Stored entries

===============

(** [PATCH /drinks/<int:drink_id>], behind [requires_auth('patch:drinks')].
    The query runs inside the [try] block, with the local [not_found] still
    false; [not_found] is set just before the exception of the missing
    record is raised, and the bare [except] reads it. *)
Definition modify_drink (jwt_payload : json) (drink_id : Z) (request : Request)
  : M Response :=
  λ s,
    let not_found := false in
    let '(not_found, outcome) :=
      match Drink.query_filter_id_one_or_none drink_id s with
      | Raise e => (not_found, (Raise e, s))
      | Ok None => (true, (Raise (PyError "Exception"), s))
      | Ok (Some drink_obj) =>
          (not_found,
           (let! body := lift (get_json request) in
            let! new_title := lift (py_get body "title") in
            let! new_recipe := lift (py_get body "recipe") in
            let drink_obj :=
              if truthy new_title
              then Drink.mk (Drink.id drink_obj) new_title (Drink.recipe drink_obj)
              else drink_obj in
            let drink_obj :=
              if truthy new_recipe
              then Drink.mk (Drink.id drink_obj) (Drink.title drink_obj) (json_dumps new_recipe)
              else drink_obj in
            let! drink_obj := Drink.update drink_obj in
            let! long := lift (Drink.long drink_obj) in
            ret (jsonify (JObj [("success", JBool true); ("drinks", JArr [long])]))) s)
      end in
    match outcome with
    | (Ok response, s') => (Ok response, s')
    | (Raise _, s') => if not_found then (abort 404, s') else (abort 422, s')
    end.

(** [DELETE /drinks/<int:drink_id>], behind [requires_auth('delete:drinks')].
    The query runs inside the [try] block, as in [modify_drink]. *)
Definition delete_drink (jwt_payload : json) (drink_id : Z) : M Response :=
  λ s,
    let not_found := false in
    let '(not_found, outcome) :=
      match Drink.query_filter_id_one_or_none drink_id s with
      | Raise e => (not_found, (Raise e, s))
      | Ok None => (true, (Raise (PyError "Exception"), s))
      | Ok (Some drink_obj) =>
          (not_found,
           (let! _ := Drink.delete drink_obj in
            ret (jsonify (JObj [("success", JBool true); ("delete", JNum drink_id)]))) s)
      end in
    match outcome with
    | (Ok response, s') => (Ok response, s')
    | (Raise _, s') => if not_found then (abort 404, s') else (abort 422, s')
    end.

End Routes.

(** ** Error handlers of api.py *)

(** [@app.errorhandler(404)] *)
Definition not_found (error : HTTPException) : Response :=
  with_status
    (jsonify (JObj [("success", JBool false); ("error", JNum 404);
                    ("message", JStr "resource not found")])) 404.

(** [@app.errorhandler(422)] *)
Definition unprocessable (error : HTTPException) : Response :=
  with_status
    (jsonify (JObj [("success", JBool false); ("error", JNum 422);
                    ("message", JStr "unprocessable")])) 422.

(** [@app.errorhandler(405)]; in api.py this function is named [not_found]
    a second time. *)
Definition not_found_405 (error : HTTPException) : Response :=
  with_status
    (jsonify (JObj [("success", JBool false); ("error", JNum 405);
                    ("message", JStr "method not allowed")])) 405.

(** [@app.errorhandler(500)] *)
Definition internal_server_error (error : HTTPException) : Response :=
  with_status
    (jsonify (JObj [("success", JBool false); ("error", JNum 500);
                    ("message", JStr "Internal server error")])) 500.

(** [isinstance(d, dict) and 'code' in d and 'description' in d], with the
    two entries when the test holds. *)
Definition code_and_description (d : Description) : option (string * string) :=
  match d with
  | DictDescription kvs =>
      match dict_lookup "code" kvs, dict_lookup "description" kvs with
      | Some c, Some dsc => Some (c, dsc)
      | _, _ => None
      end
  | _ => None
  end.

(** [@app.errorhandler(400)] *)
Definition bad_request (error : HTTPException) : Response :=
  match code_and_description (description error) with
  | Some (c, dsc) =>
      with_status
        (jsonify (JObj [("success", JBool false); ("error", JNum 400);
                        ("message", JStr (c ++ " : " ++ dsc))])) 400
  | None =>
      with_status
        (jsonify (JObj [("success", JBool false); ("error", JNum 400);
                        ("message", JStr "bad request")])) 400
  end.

===============

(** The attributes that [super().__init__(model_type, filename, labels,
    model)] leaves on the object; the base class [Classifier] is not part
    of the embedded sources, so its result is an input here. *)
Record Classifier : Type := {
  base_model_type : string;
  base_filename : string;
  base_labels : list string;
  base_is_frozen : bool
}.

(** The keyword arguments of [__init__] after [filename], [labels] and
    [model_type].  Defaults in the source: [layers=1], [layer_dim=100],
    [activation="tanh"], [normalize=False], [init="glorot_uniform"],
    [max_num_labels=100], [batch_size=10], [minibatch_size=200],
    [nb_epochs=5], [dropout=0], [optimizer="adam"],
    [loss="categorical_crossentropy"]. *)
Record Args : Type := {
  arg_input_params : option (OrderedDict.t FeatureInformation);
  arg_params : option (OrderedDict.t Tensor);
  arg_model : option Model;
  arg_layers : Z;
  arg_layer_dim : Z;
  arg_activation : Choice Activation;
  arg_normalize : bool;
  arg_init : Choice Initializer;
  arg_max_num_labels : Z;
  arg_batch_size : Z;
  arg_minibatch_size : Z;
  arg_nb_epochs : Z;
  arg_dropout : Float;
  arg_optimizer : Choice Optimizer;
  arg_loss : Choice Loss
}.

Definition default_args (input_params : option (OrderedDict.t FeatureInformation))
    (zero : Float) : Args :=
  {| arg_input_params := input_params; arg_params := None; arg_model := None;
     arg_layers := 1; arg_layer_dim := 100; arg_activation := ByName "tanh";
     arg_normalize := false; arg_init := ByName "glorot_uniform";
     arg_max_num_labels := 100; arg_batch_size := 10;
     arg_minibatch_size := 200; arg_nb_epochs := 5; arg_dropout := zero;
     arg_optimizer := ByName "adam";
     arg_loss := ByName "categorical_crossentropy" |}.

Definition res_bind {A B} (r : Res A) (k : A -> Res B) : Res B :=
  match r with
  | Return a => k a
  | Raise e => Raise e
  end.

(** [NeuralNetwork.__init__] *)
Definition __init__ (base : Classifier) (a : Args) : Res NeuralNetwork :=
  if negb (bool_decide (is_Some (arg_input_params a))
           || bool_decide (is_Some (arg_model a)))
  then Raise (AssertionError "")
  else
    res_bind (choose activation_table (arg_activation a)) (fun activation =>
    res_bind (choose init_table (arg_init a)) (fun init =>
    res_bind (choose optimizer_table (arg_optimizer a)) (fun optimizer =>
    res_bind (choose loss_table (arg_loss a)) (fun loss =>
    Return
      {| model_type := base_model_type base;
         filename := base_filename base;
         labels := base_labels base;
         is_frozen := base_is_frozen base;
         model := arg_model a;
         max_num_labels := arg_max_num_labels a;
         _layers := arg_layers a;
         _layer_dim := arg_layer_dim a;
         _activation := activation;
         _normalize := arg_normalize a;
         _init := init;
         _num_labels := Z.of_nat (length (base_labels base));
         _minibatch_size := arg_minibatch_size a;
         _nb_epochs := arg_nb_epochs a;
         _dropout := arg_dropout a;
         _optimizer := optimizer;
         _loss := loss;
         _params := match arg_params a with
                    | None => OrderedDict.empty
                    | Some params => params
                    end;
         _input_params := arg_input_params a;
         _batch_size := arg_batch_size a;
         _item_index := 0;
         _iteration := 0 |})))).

===============

Task statement
Beginning at the line with "(** [PATCH /drinks/<int:drink_id>], behind" and stopping after the line with "if truthy new_recipe", please write out every line of the data above exactly and nothing else.

Answer to this problem
(** [PATCH /drinks/<int:drink_id>], behind [requires_auth('patch:drinks')].
    The query runs inside the [try] block, with the local [not_found] still
    false; [not_found] is set just before the exception of the missing
    record is raised, and the bare [except] reads it. *)
Definition modify_drink (jwt_payload : json) (drink_id : Z) (request : Request)
  : M Response :=
  λ s,
    let not_found := false in
    let '(not_found, outcome) :=
      match Drink.query_filter_id_one_or_none drink_id s with
      | Raise e => (not_found, (Raise e, s))
      | Ok None => (true, (Raise (PyError "Exception"), s))
      | Ok (Some drink_obj) =>
          (not_found,
           (let! body := lift (get_json request) in
            let! new_title := lift (py_get body "title") in
            let! new_recipe := lift (py_get body "recipe") in
            let drink_obj :=
              if truthy new_title
              then Drink.mk (Drink.id drink_obj) new_title (Drink.recipe drink_obj)
              else drink_obj in
            let drink_obj :=
              if truthy new_recipe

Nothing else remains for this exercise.